== EXERCISE ==
In the entries below, which lines run from the one containing "rewrite <-Hcs. assert" to the one containing "Definition settings_text : string"? Copy exactly those lines, ends included, and no others.

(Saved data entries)
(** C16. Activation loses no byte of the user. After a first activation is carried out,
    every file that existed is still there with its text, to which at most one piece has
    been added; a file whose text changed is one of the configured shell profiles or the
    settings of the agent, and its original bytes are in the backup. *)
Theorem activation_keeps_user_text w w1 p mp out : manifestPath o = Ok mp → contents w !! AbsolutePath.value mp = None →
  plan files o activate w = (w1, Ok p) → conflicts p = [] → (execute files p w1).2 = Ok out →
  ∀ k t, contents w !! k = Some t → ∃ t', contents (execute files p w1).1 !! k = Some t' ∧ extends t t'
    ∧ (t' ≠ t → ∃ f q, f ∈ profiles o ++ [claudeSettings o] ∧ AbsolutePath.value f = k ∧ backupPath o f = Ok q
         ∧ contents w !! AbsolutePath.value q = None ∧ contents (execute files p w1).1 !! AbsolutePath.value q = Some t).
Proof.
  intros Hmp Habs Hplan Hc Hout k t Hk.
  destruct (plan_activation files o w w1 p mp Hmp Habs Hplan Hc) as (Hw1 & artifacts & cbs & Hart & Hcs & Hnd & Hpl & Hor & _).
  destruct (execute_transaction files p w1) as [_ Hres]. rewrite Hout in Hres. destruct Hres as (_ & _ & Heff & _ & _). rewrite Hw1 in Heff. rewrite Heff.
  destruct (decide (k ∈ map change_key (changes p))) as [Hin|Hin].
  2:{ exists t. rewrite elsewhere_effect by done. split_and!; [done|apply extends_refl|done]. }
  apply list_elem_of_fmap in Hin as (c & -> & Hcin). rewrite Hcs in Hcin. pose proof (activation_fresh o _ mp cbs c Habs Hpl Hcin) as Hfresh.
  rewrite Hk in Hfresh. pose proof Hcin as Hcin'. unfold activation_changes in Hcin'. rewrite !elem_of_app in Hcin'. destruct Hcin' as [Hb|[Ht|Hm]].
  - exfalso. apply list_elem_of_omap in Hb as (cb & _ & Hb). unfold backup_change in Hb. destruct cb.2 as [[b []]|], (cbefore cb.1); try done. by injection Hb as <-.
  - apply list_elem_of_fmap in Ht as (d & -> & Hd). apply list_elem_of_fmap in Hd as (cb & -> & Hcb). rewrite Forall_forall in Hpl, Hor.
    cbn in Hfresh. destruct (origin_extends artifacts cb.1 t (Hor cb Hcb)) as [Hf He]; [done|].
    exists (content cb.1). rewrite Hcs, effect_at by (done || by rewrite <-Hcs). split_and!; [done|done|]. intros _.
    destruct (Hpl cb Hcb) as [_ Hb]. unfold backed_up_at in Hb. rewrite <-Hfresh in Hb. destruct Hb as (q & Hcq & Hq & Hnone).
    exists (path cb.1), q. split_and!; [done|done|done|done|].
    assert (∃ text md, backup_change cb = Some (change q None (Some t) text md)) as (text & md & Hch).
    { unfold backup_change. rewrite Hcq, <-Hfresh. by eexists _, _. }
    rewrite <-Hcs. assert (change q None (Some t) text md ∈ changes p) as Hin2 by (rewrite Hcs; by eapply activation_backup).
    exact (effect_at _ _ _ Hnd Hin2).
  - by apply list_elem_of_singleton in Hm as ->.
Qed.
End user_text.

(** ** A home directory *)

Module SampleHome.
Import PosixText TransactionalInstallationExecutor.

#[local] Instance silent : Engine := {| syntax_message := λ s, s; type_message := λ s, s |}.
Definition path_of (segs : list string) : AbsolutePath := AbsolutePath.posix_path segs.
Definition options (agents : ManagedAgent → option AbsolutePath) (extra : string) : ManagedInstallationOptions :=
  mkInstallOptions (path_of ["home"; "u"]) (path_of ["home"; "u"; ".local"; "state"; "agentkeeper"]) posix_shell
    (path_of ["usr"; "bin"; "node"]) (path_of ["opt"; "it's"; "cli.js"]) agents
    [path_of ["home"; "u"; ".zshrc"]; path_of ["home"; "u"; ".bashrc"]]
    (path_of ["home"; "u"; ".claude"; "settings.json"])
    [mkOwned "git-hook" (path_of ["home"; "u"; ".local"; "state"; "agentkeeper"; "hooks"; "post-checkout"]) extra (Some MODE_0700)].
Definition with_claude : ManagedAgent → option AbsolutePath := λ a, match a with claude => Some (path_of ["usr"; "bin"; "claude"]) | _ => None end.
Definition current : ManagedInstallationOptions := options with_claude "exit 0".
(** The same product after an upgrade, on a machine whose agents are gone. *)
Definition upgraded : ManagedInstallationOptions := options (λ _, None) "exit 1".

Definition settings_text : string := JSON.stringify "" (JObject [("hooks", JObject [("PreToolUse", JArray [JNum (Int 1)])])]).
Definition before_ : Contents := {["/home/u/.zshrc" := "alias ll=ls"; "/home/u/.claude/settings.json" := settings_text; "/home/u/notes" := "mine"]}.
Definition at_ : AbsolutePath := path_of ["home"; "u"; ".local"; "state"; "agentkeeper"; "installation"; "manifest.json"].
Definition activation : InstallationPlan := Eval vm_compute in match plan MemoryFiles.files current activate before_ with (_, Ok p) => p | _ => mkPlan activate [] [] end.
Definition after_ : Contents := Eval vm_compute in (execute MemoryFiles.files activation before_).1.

== ANSWER BELOW ==
    rewrite <-Hcs. assert (change q None (Some t) text md ∈ changes p) as Hin2 by (rewrite Hcs; by eapply activation_backup).
    exact (effect_at _ _ _ Hnd Hin2).
  - by apply list_elem_of_singleton in Hm as ->.
Qed.
End user_text.

(** ** A home directory *)

Module SampleHome.
Import PosixText TransactionalInstallationExecutor.

#[local] Instance silent : Engine := {| syntax_message := λ s, s; type_message := λ s, s |}.
Definition path_of (segs : list string) : AbsolutePath := AbsolutePath.posix_path segs.
Definition options (agents : ManagedAgent → option AbsolutePath) (extra : string) : ManagedInstallationOptions :=
  mkInstallOptions (path_of ["home"; "u"]) (path_of ["home"; "u"; ".local"; "state"; "agentkeeper"]) posix_shell
    (path_of ["usr"; "bin"; "node"]) (path_of ["opt"; "it's"; "cli.js"]) agents
    [path_of ["home"; "u"; ".zshrc"]; path_of ["home"; "u"; ".bashrc"]]
    (path_of ["home"; "u"; ".claude"; "settings.json"])
    [mkOwned "git-hook" (path_of ["home"; "u"; ".local"; "state"; "agentkeeper"; "hooks"; "post-checkout"]) extra (Some MODE_0700)].
Definition with_claude : ManagedAgent → option AbsolutePath := λ a, match a with claude => Some (path_of ["usr"; "bin"; "claude"]) | _ => None end.
Definition current : ManagedInstallationOptions := options with_claude "exit 0".
(** The same product after an upgrade, on a machine whose agents are gone. *)
Definition upgraded : ManagedInstallationOptions := options (λ _, None) "exit 1".

Definition settings_text : string := JSON.stringify "" (JObject [("hooks", JObject [("PreToolUse", JArray [JNum (Int 1)])])]).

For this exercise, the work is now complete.